Collected data entries:
::::::::::

(* ===== verification/Domain.v ===== *)
(** * Domain: the shared trading types (src/pkg/domain)

    Directions, order types, orders, trades, positions and portfolios as the
    records the tracker, the price rules and the live services exchange.
    Times are instants: nanoseconds since 0001-01-01T00:00:00Z, so that
    [time.Time]'s zero value is 0. Record identifiers drawn from a random
    generator for trades, the open [Metadata] slots and the fields the
    modelled code neither reads nor sets (the execution-algorithm fields of
    an order, the reporting fields of bars, splits and dividends) are not
    part of the model. *)

From stdpp Require Import base list strings gmap.
From Stdlib Require Import ZArith Lia.
From S2P Require Import Prelude GoFloat.

Open Scope Z_scope.

(** ** Time *)

Abbreviation Time := Z (only parsing).

Definition day_ns : Z := 86400000000000.

Definition IsZero (t : Time) : bool := t =? 0.
Definition Before (t u : Time) : bool := t <? u.

(** [t.Truncate(24 * time.Hour)]: down to a multiple of the day since the
    zero time. *)
Definition Truncate24h (t : Time) : Time := t - t mod day_ns.

Lemma Truncate24h_idem t : Truncate24h (Truncate24h t) = Truncate24h t.
Proof.
  unfold Truncate24h. pose proof (Z.div_mod t day_ns ltac:(done)).
  replace (t - t mod day_ns) with (t / day_ns * day_ns) by lia.
  by rewrite Z.mod_mul, Z.sub_0_r by done.
Qed.

(** ** Directions and order types: Go string types with named constants *)

Inductive Direction :=
| DirectionLong
| DirectionShort
| DirectionClose
| DirectionHold
| DirectionOther (s : bytes).

#[global] Instance Direction_eq_dec : EqDecision Direction.
Proof. solve_decision. Defined.

Inductive OrderType :=
| OrderTypeMarket
| OrderTypeLimit
| OrderTypeStop
| OrderTypeTrailing
| OrderTypeOther (s : bytes).

#[global] Instance OrderType_eq_dec : EqDecision OrderType.
Proof. solve_decision. Defined.

Module Order.
Record t := Make {
  ID : bytes;
  Symbol : bytes;
  Direction : Domain.Direction;
  OrderType : Domain.OrderType;
  Quantity : float64;
  LimitPrice : float64;
  StopPrice : float64;
  TrailAmount : float64;
  TrailPercent : float64;
  HighWaterMark : float64;
  Timestamp : Time;
  FilledQty : float64;
  FillPrice : float64;
  Status : bytes
}.

(** An order without the fields of the live engine. *)
Definition Mk (symbol : bytes) (direction : Domain.Direction) (orderType : Domain.OrderType)
    (quantity limitPrice : float64) (timestamp : Time) (filledQty fillPrice : float64) (status : bytes) : t :=
  Make [] symbol direction orderType quantity limitPrice f0 f0 f0 f0 timestamp filledQty fillPrice status.
End Order.

Module Trade.
Record t := Mk {
  Symbol : bytes;
  Direction : Domain.Direction;
  Quantity : float64;
  Price : float64;
  Commission : float64;
  TransferFee : float64;
  StampTax : float64;
  Timestamp : Time;
  PendingQty : float64;
  FilledQty : float64
}.

(** The fields a close overrides with the quantity it could sell. *)
Definition with_fill (tr : t) (qty commission transferFee stampTax : float64) : t :=
  Mk (Symbol tr) (Direction tr) qty (Price tr) commission transferFee stampTax
     (Timestamp tr) (PendingQty tr) (FilledQty tr).
End Trade.

Module Position.
Record t := Mk {
  Symbol : bytes;
  Quantity : float64;
  AvgCost : float64;
  CurrentPrice : float64;
  MarketValue : float64;
  UnrealizedPnL : float64;
  RealizedPnL : float64;
  Weight : float64;
  EntryDate : Time;
  BuyDate : Time;
  QuantityToday : float64;
  QuantityYesterday : float64
}.

(** Field assignments. *)
Definition set_Quantity (q : float64) (p : t) : t :=
  Mk (Symbol p) q (AvgCost p) (CurrentPrice p) (MarketValue p) (UnrealizedPnL p)
     (RealizedPnL p) (Weight p) (EntryDate p) (BuyDate p) (QuantityToday p) (QuantityYesterday p).
Definition set_AvgCost (c : float64) (p : t) : t :=
  Mk (Symbol p) (Quantity p) c (CurrentPrice p) (MarketValue p) (UnrealizedPnL p)
     (RealizedPnL p) (Weight p) (EntryDate p) (BuyDate p) (QuantityToday p) (QuantityYesterday p).
Definition set_marks (price marketValue unrealized : float64) (p : t) : t :=
  Mk (Symbol p) (Quantity p) (AvgCost p) price marketValue unrealized
     (RealizedPnL p) (Weight p) (EntryDate p) (BuyDate p) (QuantityToday p) (QuantityYesterday p).
Definition set_RealizedPnL (x : float64) (p : t) : t :=
  Mk (Symbol p) (Quantity p) (AvgCost p) (CurrentPrice p) (MarketValue p) (UnrealizedPnL p)
     x (Weight p) (EntryDate p) (BuyDate p) (QuantityToday p) (QuantityYesterday p).
Definition set_EntryDate (d : Time) (p : t) : t :=
  Mk (Symbol p) (Quantity p) (AvgCost p) (CurrentPrice p) (MarketValue p) (UnrealizedPnL p)
     (RealizedPnL p) (Weight p) d (BuyDate p) (QuantityToday p) (QuantityYesterday p).
Definition set_BuyDate (d : Time) (p : t) : t :=
  Mk (Symbol p) (Quantity p) (AvgCost p) (CurrentPrice p) (MarketValue p) (UnrealizedPnL p)
     (RealizedPnL p) (Weight p) (EntryDate p) d (QuantityToday p) (QuantityYesterday p).
Definition set_QuantityToday (q : float64) (p : t) : t :=
  Mk (Symbol p) (Quantity p) (AvgCost p) (CurrentPrice p) (MarketValue p) (UnrealizedPnL p)
     (RealizedPnL p) (Weight p) (EntryDate p) (BuyDate p) q (QuantityYesterday p).
Definition set_QuantityYesterday (q : float64) (p : t) : t :=
  Mk (Symbol p) (Quantity p) (AvgCost p) (CurrentPrice p) (MarketValue p) (UnrealizedPnL p)
     (RealizedPnL p) (Weight p) (EntryDate p) (BuyDate p) (QuantityToday p) q.
End Position.

Module OHLCV.
Record t := Mk {
  Symbol : bytes;
  Date : Time;
  Open : float64;
  High : float64;
  Low : float64;
  Close : float64;
  Volume : float64
}.
End OHLCV.

Module PortfolioValue.
Record t := Mk { Date : Time; TotalValue : float64; Cash : float64; Positions : float64 }.
End PortfolioValue.

Module Portfolio.
Record t := Mk {
  Cash : float64;
  Positions : gmap bytes Position.t;
  TotalValue : float64;
  DailyReturn : float64;
  UpdatedAt : Time
}.
End Portfolio.

Module Split.
Record t := Mk { Symbol : bytes; StkDivRatio : float64; CashDivRatio : float64 }.
End Split.

Module Dividend.
Record t := Mk { Symbol : bytes; DivAmt : float64 }.
End Dividend.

::::::::::

### Your task:
Type out the entries exactly as they appear above.

### Response to the exercise:
(* ===== verification/Domain.v ===== *)
(** * Domain: the shared trading types (src/pkg/domain)

    Directions, order types, orders, trades, positions and portfolios as the
    records the tracker, the price rules and the live services exchange.
    Times are instants: nanoseconds since 0001-01-01T00:00:00Z, so that
    [time.Time]'s zero value is 0. Record identifiers drawn from a random
    generator for trades, the open [Metadata] slots and the fields the
    modelled code neither reads nor sets (the execution-algorithm fields of
    an order, the reporting fields of bars, splits and dividends) are not
    part of the model. *)

From stdpp Require Import base list strings gmap.
From Stdlib Require Import ZArith Lia.
From S2P Require Import Prelude GoFloat.

Open Scope Z_scope.

(** ** Time *)

Abbreviation Time := Z (only parsing).

Definition day_ns : Z := 86400000000000.

Definition IsZero (t : Time) : bool := t =? 0.
Definition Before (t u : Time) : bool := t <? u.

(** [t.Truncate(24 * time.Hour)]: down to a multiple of the day since the
    zero time. *)
Definition Truncate24h (t : Time) : Time := t - t mod day_ns.

Lemma Truncate24h_idem t : Truncate24h (Truncate24h t) = Truncate24h t.
Proof.
  unfold Truncate24h. pose proof (Z.div_mod t day_ns ltac:(done)).
  replace (t - t mod day_ns) with (t / day_ns * day_ns) by lia.
  by rewrite Z.mod_mul, Z.sub_0_r by done.
Qed.

(** ** Directions and order types: Go string types with named constants *)

Inductive Direction :=
| DirectionLong
| DirectionShort
| DirectionClose
| DirectionHold
| DirectionOther (s : bytes).

#[global] Instance Direction_eq_dec : EqDecision Direction.
Proof. solve_decision. Defined.

Inductive OrderType :=
| OrderTypeMarket
| OrderTypeLimit
| OrderTypeStop
| OrderTypeTrailing
| OrderTypeOther (s : bytes).

#[global] Instance OrderType_eq_dec : EqDecision OrderType.
Proof. solve_decision. Defined.

Module Order.
Record t := Make {
  ID : bytes;
  Symbol : bytes;
  Direction : Domain.Direction;
  OrderType : Domain.OrderType;
  Quantity : float64;
  LimitPrice : float64;
  StopPrice : float64;
  TrailAmount : float64;
  TrailPercent : float64;
  HighWaterMark : float64;
  Timestamp : Time;
  FilledQty : float64;
  FillPrice : float64;
  Status : bytes
}.

(** An order without the fields of the live engine. *)
Definition Mk (symbol : bytes) (direction : Domain.Direction) (orderType : Domain.OrderType)
    (quantity limitPrice : float64) (timestamp : Time) (filledQty fillPrice : float64) (status : bytes) : t :=
  Make [] symbol direction orderType quantity limitPrice f0 f0 f0 f0 timestamp filledQty fillPrice status.
End Order.

Module Trade.
Record t := Mk {
  Symbol : bytes;
  Direction : Domain.Direction;
  Quantity : float64;
  Price : float64;
  Commission : float64;
  TransferFee : float64;
  StampTax : float64;
  Timestamp : Time;
  PendingQty : float64;
  FilledQty : float64
}.

(** The fields a close overrides with the quantity it could sell. *)
Definition with_fill (tr : t) (qty commission transferFee stampTax : float64) : t :=
  Mk (Symbol tr) (Direction tr) qty (Price tr) commission transferFee stampTax
     (Timestamp tr) (PendingQty tr) (FilledQty tr).
End Trade.

Module Position.
Record t := Mk {
  Symbol : bytes;
  Quantity : float64;
  AvgCost : float64;
  CurrentPrice : float64;
  MarketValue : float64;
  UnrealizedPnL : float64;
  RealizedPnL : float64;
  Weight : float64;
  EntryDate : Time;
  BuyDate : Time;
  QuantityToday : float64;
  QuantityYesterday : float64
}.

(** Field assignments. *)
Definition set_Quantity (q : float64) (p : t) : t :=
  Mk (Symbol p) q (AvgCost p) (CurrentPrice p) (MarketValue p) (UnrealizedPnL p)
     (RealizedPnL p) (Weight p) (EntryDate p) (BuyDate p) (QuantityToday p) (QuantityYesterday p).
Definition set_AvgCost (c : float64) (p : t) : t :=
  Mk (Symbol p) (Quantity p) c (CurrentPrice p) (MarketValue p) (UnrealizedPnL p)
     (RealizedPnL p) (Weight p) (EntryDate p) (BuyDate p) (QuantityToday p) (QuantityYesterday p).
Definition set_marks (price marketValue unrealized : float64) (p : t) : t :=
  Mk (Symbol p) (Quantity p) (AvgCost p) price marketValue unrealized
     (RealizedPnL p) (Weight p) (EntryDate p) (BuyDate p) (QuantityToday p) (QuantityYesterday p).
Definition set_RealizedPnL (x : float64) (p : t) : t :=
  Mk (Symbol p) (Quantity p) (AvgCost p) (CurrentPrice p) (MarketValue p) (UnrealizedPnL p)
     x (Weight p) (EntryDate p) (BuyDate p) (QuantityToday p) (QuantityYesterday p).
Definition set_EntryDate (d : Time) (p : t) : t :=
  Mk (Symbol p) (Quantity p) (AvgCost p) (CurrentPrice p) (MarketValue p) (UnrealizedPnL p)
     (RealizedPnL p) (Weight p) d (BuyDate p) (QuantityToday p) (QuantityYesterday p).
Definition set_BuyDate (d : Time) (p : t) : t :=
  Mk (Symbol p) (Quantity p) (AvgCost p) (CurrentPrice p) (MarketValue p) (UnrealizedPnL p)
     (RealizedPnL p) (Weight p) (EntryDate p) d (QuantityToday p) (QuantityYesterday p).
Definition set_QuantityToday (q : float64) (p : t) : t :=
  Mk (Symbol p) (Quantity p) (AvgCost p) (CurrentPrice p) (MarketValue p) (UnrealizedPnL p)
     (RealizedPnL p) (Weight p) (EntryDate p) (BuyDate p) q (QuantityYesterday p).
Definition set_QuantityYesterday (q : float64) (p : t) : t :=
  Mk (Symbol p) (Quantity p) (AvgCost p) (CurrentPrice p) (MarketValue p) (UnrealizedPnL p)
     (RealizedPnL p) (Weight p) (EntryDate p) (BuyDate p) (QuantityToday p) q.
End Position.

Module OHLCV.
Record t := Mk {
  Symbol : bytes;
  Date : Time;
  Open : float64;
  High : float64;
  Low : float64;
  Close : float64;
  Volume : float64
}.
End OHLCV.

Module PortfolioValue.
Record t := Mk { Date : Time; TotalValue : float64; Cash : float64; Positions : float64 }.
End PortfolioValue.

Module Portfolio.
Record t := Mk {
  Cash : float64;
  Positions : gmap bytes Position.t;
  TotalValue : float64;
  DailyReturn : float64;
  UpdatedAt : Time
}.
End Portfolio.

Module Split.
Record t := Mk { Symbol : bytes; StkDivRatio : float64; CashDivRatio : float64 }.
End Split.

Module Dividend.
Record t := Mk { Symbol : bytes; DivAmt : float64 }.
End Dividend.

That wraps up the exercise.